SpreadsheetAppとSheets APIの比較ベンチマークテスト

こちらのサイトに詳細な比較結果がでています。以下にサマリーの部分の和訳を抜粋します。

  • Spreadsheetから値を読み出すための処理コストについて
    • Spreadsheet ServiceのgetValues()とgetSheetValues()の処理コストは、ほぼ同じである。
    • Sheets APIのvalues.getとvalues.batchGetの処理コストは、ほぼ同じである。
    • Sheets APIのメソッドは、Spreadsheet Serviceのメソッドから約35%の処理コストの削減が可能である。
  • Spreadsheetから値を書き込む際の処理コストについて
    • Sheets APIのvalues.update、values.batchUpdate、values.appendはほぼ同じ処理コストである。
    • Sheets APIのメソッドは、Spreadsheet Serviceのメソッドより約19%処理コストを削減することができる。
    • Spreadsheet ServiceのsetValues()とSheets APIのメソッドの間には、点対称が存在する。
      • データサイズが小さい場合は、setValues()が値の書き込みに適している。
      • データサイズが大きくなると、Sheets APIのメソッドが値の書き込みが適している。
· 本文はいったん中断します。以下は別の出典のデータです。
Lemma resize_range_spec (v : basic_value) (first last n : nat) :
  wf v -> first < last -> last <= 8 ->
  fits v (n - (off v last - off v first)) = true ->
  exists v',
    resize_range first last n v = (v', Ok (off v first)) /\
    resized first last n v v'.
Proof.
  intros Hwf Hfl Hl Hfit.
  mono_facts Hwf first last. mono_facts Hwf last 8. mono_facts Hwf first 8.
  pose proof (wf_len Hwf) as Hlen.
  pose proof (wf_buf Hwf) as Hbuf.
  pose proof (wf_nul Hwf) as Hnul.
  unfold resize_range. unfold bind at 1. unfold get_pt at 1.
  unfold detail.length_range. fold (off v last) (off v first).
  set (len := off v last - off v first) in *.
  destruct ((n =? 0) && (len =? 0)) eqn:E0.
  - apply andb_true_iff in E0. destruct E0 as [E1 E2].
    apply Nat.eqb_eq in E1, E2.
    exists v. split; [reflexivity|].
    apply resized_refl; auto; [subst len; lia|].
    intros i Hi1 Hi2. mono_facts Hwf first i. mono_facts Hwf i last.
    subst len. lia.
  - assert (Hnz : n <> 0 \/ len <> 0).
    { apply andb_false_iff in E0. destruct E0 as [E|E];
        apply Nat.eqb_neq in E; auto. }
    clear E0.
    destruct (Nat.leb_spec n len) as [Hshrink|Hgrow].
    + (* shrink *)
      unfold for_lt, for_le, bind, modify_s, get_pt, ret.
      rewrite !for_loop_modify. cbn [pt_ s_].
      pose proof (resize_table (fun x => x - (len - n)) (pt_ v) first last Hlen Hfl Hl)
        as T.
      cbn zeta in T. destruct T as (T1 & T2 & T3 & T4 & T5 & T6).
      eexists. split.
      * f_equal. f_equal. rewrite T6.
        destruct (Nat.leb_spec first first); [reflexivity|lia].
      * fold (off v 8) in *. unfold detail.id_end.
        assert (Hsz : off v 8 < List.length (s_ v)) by (subst len; lia).
        constructor; unfold off in *; cbn [pt_ s_]; try assumption.
        -- constructor; unfold off; cbn [pt_ s_].
           ++ exact T1.
           ++ rewrite T6. simpl. apply (wf_zero Hwf).
           ++ intros i j Hij Hj. rewrite !T6.
              split_bools; try lia;
                mono_facts Hwf i j; mono_facts Hwf i first;
                mono_facts Hwf last j; mono_facts Hwf last i;
                mono_facts Hwf j first;
                unfold off in *; subst len; lia.
           ++ left. rewrite length_memmove, T6.
              unfold off in *. subst len. split_bools; lia.
           ++ rewrite T6. rewrite rd_memmove by (unfold off in *; lia).
              split_bools; try (unfold off in *; subst len; lia);
                mono_facts Hwf 8 last; unfold off in *; subst len;
                rewrite <- Hnul; f_equal; lia.
        -- intros i Hi. rewrite T6. split_bools; try lia; reflexivity.
        -- intros i Hi1 Hi2. rewrite T6. unfold off in *. subst len.
           split_bools; lia.
        -- intros i Hi1 Hi2. rewrite T6.
           split_bools; try lia;
             mono_facts Hwf last i; unfold off in *; subst len; lia.
        -- intros i Hi. rewrite rd_memmove by (unfold off in *; lia).
           unfold off in *. subst len. split_bools; try lia; reflexivity.
        -- intros i Hi1 Hi2. rewrite T6 in Hi2.
           rewrite rd_memmove by (unfold off in *; lia).
           revert Hi2. unfold off in *. subst len.
           split_bools; intros; try lia;
             mono_facts Hwf 8 last; unfold off in *; try lia;
             f_equal; lia.
    + (* grow *)
      unfold size. unfold bind at 1. unfold bind at 1.
      unfold get_pt at 1. unfold ret at 1.
      fold (off v 8). unfold detail.id_end at 1.
      change (detail.off (pt_ v) 8) with (off v 8).
      rewrite (fits_elim v _ Hfit).
      unfold for_lt, for_le, bind, modify_s, get_pt, ret.
      rewrite !for_loop_modify. cbn [pt_ s_].
      pose proof (resize_table (fun x => x + (n - len)) (pt_ v) first last Hlen Hfl Hl)
        as T.
      cbn zeta in T. destruct T as (T1 & T2 & T3 & T4 & T5 & T6).
      eexists. split.
      * f_equal. f_equal. rewrite T6.
        destruct (Nat.leb_spec first first); [reflexivity|lia].
      * unfold detail.id_end.
        assert (Hrd : forall j, j <= off v 8 ->
                  rd (storage_resize (off v 8 - len + n) (s_ v)) j =
                  rd (s_ v) j).
        { intros j Hj. rewrite rd_storage_resize.
          subst len. split_bools; [reflexivity|lia]. }
        assert (Hmv : off v last + (off v 8 - off v last + 1) <=
                      List.length (storage_resize (off v 8 - len + n) (s_ v))).
        { rewrite length_storage_resize. subst len. lia. }
        constructor; unfold off in *; cbn [pt_ s_]; try assumption.
        -- constructor; unfold off; cbn [pt_ s_].
           ++ exact T1.
           ++ rewrite T6. simpl. apply (wf_zero Hwf).
           ++ intros i j Hij Hj. rewrite !T6.
              split_bools; try lia;
                mono_facts Hwf i j; mono_facts Hwf i first;
                mono_facts Hwf last j; mono_facts Hwf last i;
                mono_facts Hwf j first;
                unfold off in *; subst len; lia.
           ++ left. rewrite length_memmove, length_storage_resize, T6.
              unfold off in *. subst len. split_bools; lia.
           ++ rewrite T6. rewrite rd_memmove by exact Hmv.
              rewrite length_storage_resize.
              split_bools; try (unfold off in *; subst len; lia);
                mono_facts Hwf 8 last; unfold off in *; subst len;
                rewrite Hrd by lia; rewrite <- Hnul; f_equal; lia.
        -- intros i Hi. rewrite T6. split_bools; try lia; reflexivity.
        -- intros i Hi1 Hi2. rewrite T6. unfold off in *. subst len.
           split_bools; lia.
        -- intros i Hi1 Hi2. rewrite T6.
           split_bools; try lia;
             mono_facts Hwf last i; unfold off in *; subst len; lia.
        -- intros i Hi. rewrite rd_memmove by exact Hmv.
           unfold off in *. subst len.
           split_bools; try lia; apply Hrd; lia.
        -- intros i Hi1 Hi2. rewrite T6 in Hi2.
           rewrite rd_memmove by exact Hmv.
           rewrite length_storage_resize.
           revert Hi2. unfold off in *. subst len.
           split_bools; intros; try lia;
             mono_facts Hwf 8 last; unfold off in *; try lia;
             rewrite Hrd by lia; f_equal; lia.
Qed.

(** Away from the early return, the single-component resize is the range
    resize of [id .. id + 1]. *)
Lemma resize_as_range (v : basic_value) (id n : nat) :
  detail.length (pt_ v) id <> n ->
  resize id n v = resize_range id (id + 1) n v.
Proof.
  intros Hne. unfold resize, resize_range, for_lt.
  rewrite Nat.sub_diag. cbn [for_loop].
  unfold bind, get_pt, size, ret, raise, modify_s.
  unfold detail.length in *. unfold detail.length_range.
  set (len := detail.off (pt_ v) (id + 1) - detail.off (pt_ v) id) in *.
  destruct (Nat.eqb_spec len n) as [E|_]; [contradiction|].
  replace ((n =? 0) && (len =? 0)) with false
    by (symmetry; apply andb_false_iff;
        destruct (Nat.eqb_spec n 0); [right; apply Nat.eqb_neq; lia|now left]).
  destruct (n <=? len); reflexivity.
Qed.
上記の結果はGoogle Apps Scriptでの実行結果であるため、他の環境だと結果が異なるかもしれないという点についても言及しています。

面白い点としては、書き込みについてはデータサイズが小さい場合は、SpreadSheet Serviceの方がSheet APIより優れているという点ですね。

なので、なんでもかんでもSheet APIを使うというよりも、大量データの書き込みが必要になってきたら、Sheet APIを使う(切り替える)などの使い方をすることで高速化を実現できるということになりそうです。

Sheets APIを使う方法

Google Sheets APIはAdvanced Google servicesの中の1つのサービスです。例えば、Googleドライブを操作する際に利用するDrive APIなんかもこの一部です。
Advanced Google serviceを使うにはスクリプトエディタを開いてServicesから追加する必要があります。具体的には下記の図のように左側のメニューから「サービス」を選択します。
 
Google Sheets APIを利用する方法1

そしてダイアログが表示されたらGoogle Sheets APIを選択して追加をクリックします。

Google Sheets APIを利用する方法2

左側メニューに「Sheets」が追加されていれば成功です。なお、appsscript.jsonを用いて追加する方法もあります。

Google Sheets APIを利用する方法3

Sheetsをクリックすると、現在のバージョンやIDの確認が行えます。

Google Sheets APIを利用する方法4

Sheets APIのリクエスト制限

公式ドキュメントによればリクエスト制限は下記のようになります。

  • 1プロジェクトあたりの読み込み
    • 1日あたりの制限:無制限
    • 1分あたりの制限:300リクエスト
    • 1ユーザー/1分あたりの制限:60リクエスト
  • 1プロジェクトあたりの書き込み
    • 1日あたりの制限:無制限
    • 1分あたりの制限:300リクエスト
    • 1ユーザー/1分あたりの制限:60リクエスト

割当を超過した場合は、429エラーがかえってくるようです(超過するようなケースでは以前の本ブログでも一部触れていたexponential backoff algorithmの実装で後で試すことが推奨されています)。

Sheets APIのコスト

同じく上記の公式ドキュメントによれば、追加でかかるコストないとのことです。